- WORK ITEM
For the entries below, the result should be an exact transcription of the lines from the one with "pose proof (size_nonneg (log_image bs rs)). pose" up to and including the one with "destruct fuel as", and only those.

________________

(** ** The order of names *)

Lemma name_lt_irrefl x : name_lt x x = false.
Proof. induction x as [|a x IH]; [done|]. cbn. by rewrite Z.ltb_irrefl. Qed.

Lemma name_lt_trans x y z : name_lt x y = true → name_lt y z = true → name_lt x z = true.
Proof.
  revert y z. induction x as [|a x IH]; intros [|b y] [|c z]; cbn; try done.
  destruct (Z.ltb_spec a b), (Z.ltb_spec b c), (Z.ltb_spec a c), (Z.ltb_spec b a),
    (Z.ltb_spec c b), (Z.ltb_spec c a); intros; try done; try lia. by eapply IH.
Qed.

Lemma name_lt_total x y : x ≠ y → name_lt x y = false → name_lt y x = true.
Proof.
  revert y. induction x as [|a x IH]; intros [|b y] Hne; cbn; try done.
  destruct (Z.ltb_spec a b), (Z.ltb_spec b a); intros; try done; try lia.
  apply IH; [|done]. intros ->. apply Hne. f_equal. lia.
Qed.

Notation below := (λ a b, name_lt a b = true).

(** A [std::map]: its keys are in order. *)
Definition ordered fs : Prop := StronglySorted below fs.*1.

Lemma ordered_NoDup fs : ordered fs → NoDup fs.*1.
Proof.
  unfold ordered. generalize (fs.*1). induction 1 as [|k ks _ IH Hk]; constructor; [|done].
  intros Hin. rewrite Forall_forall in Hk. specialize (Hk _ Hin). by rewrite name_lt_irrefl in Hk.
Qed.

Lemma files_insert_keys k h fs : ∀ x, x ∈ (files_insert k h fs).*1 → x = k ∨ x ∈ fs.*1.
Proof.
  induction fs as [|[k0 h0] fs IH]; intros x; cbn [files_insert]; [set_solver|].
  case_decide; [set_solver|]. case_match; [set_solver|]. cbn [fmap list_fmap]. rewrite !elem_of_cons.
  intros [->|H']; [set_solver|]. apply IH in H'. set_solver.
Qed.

________________

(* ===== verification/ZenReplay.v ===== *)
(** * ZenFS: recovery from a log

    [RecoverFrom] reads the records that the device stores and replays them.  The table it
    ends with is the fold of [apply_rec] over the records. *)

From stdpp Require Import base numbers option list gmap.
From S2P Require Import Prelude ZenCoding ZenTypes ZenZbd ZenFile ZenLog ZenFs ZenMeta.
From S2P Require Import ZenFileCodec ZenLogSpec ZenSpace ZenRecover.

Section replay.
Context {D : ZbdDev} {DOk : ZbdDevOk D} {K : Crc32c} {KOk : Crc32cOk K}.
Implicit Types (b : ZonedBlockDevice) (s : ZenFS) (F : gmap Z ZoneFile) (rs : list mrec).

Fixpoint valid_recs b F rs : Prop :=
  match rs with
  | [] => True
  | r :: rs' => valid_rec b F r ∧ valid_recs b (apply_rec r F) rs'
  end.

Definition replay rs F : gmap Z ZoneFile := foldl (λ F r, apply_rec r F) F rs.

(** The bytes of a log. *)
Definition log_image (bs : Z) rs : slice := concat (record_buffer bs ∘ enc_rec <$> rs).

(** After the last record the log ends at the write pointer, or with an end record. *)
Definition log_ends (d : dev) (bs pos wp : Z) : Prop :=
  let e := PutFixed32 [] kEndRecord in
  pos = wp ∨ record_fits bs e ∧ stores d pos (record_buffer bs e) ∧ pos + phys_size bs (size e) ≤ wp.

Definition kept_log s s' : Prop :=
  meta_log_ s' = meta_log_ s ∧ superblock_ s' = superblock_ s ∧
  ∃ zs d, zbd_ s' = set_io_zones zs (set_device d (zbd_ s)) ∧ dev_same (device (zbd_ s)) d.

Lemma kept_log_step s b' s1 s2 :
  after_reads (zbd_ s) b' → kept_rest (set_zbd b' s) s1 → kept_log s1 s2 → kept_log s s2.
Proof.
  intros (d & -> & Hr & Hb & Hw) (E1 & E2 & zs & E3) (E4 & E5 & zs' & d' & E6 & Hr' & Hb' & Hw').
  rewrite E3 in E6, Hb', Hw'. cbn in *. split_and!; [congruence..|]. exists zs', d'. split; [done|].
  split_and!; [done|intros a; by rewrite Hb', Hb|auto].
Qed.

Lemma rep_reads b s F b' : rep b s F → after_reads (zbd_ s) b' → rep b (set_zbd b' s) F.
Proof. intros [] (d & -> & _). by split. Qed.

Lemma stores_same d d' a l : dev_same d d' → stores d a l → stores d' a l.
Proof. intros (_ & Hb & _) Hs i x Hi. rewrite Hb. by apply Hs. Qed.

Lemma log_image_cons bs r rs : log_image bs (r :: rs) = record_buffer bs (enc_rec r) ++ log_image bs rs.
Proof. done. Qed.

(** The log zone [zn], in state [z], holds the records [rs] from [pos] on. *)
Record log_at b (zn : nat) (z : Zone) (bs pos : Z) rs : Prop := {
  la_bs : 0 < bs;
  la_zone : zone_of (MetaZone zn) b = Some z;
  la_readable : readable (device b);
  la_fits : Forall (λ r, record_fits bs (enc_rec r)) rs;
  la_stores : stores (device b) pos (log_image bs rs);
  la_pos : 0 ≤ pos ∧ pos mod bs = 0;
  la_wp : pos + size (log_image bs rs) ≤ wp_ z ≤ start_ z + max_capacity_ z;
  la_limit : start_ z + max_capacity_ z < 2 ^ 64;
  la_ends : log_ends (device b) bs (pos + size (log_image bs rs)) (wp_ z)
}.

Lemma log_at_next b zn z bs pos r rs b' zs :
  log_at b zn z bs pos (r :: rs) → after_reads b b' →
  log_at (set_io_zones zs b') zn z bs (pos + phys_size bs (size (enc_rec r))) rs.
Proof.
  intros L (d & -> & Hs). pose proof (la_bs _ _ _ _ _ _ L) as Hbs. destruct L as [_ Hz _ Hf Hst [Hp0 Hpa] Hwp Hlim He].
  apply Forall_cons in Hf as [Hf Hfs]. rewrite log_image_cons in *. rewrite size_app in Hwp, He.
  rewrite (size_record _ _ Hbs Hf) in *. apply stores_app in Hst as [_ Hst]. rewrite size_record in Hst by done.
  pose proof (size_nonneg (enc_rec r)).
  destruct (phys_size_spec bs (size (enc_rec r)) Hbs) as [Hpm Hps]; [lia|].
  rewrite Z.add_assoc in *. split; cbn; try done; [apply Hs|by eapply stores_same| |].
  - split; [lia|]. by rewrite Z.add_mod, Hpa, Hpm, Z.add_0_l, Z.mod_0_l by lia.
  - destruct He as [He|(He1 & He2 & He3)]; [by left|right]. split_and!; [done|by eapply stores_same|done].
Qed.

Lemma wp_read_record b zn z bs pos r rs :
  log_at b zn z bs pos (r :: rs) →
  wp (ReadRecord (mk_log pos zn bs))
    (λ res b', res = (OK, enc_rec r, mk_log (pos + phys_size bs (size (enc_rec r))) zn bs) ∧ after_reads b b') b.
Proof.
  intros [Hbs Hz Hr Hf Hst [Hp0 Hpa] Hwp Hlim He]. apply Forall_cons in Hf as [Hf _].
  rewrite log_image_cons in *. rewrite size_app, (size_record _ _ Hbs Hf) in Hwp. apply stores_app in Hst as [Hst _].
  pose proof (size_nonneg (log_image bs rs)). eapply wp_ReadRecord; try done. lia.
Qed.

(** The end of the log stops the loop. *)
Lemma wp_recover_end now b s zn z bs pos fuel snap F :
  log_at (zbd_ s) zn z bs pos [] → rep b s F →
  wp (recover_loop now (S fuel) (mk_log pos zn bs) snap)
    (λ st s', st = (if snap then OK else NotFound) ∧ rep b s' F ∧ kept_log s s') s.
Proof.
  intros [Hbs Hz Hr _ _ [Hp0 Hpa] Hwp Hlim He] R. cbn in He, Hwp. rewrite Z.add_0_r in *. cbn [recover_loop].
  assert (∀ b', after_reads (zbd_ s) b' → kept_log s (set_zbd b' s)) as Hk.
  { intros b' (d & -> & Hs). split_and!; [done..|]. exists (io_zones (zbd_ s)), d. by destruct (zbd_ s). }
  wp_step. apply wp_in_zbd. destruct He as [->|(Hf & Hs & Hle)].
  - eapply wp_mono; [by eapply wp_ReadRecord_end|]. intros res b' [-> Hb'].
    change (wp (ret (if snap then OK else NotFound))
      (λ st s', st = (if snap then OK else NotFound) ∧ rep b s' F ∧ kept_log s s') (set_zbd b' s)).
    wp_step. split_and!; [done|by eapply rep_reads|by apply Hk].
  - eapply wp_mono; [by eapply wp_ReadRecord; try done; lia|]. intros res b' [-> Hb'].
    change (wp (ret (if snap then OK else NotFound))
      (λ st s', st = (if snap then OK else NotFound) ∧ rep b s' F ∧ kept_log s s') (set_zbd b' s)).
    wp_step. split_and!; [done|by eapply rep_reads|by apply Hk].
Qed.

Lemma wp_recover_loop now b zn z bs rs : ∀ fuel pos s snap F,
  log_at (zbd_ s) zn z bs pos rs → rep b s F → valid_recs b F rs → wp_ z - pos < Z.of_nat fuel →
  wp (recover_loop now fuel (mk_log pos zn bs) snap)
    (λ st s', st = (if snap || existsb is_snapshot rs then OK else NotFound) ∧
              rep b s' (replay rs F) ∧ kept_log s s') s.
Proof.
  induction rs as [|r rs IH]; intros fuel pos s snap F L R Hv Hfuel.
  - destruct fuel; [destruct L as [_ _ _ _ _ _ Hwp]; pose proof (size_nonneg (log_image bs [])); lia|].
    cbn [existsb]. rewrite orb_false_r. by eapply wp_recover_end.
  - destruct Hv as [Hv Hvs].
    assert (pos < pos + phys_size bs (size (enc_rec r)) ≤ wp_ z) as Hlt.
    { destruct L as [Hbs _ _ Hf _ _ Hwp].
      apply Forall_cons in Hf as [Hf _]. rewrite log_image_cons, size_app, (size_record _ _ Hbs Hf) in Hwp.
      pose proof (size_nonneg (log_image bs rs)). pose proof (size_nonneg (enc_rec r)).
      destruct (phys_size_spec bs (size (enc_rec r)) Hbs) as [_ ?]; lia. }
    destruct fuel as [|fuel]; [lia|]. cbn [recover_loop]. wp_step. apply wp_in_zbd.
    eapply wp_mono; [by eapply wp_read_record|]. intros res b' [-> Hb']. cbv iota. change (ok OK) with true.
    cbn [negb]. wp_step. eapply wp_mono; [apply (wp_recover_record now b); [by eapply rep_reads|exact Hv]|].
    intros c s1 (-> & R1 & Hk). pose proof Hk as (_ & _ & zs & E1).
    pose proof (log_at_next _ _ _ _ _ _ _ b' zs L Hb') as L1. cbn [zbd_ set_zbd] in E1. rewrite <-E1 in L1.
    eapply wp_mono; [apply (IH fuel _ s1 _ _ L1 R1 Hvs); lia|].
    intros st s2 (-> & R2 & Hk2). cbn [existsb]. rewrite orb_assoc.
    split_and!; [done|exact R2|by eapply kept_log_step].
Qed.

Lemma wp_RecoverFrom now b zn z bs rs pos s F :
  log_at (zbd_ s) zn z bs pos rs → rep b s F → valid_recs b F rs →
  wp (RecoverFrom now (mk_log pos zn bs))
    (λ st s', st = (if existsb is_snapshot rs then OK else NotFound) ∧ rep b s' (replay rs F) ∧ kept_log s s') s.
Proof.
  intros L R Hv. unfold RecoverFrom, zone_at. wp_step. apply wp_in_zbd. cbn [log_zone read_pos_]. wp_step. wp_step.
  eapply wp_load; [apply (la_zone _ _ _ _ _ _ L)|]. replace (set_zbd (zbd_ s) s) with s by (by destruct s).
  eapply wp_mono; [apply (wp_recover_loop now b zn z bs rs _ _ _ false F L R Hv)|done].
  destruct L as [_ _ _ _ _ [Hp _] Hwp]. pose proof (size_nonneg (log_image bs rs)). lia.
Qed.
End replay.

________________

- REPLY TO THE EXERCISE
      pose proof (size_nonneg (log_image bs rs)). pose proof (size_nonneg (enc_rec r)).
      destruct (phys_size_spec bs (size (enc_rec r)) Hbs) as [_ ?]; lia. }
    destruct fuel as [|fuel]; [lia|]. cbn [recover_loop]. wp_step. apply wp_in_zbd.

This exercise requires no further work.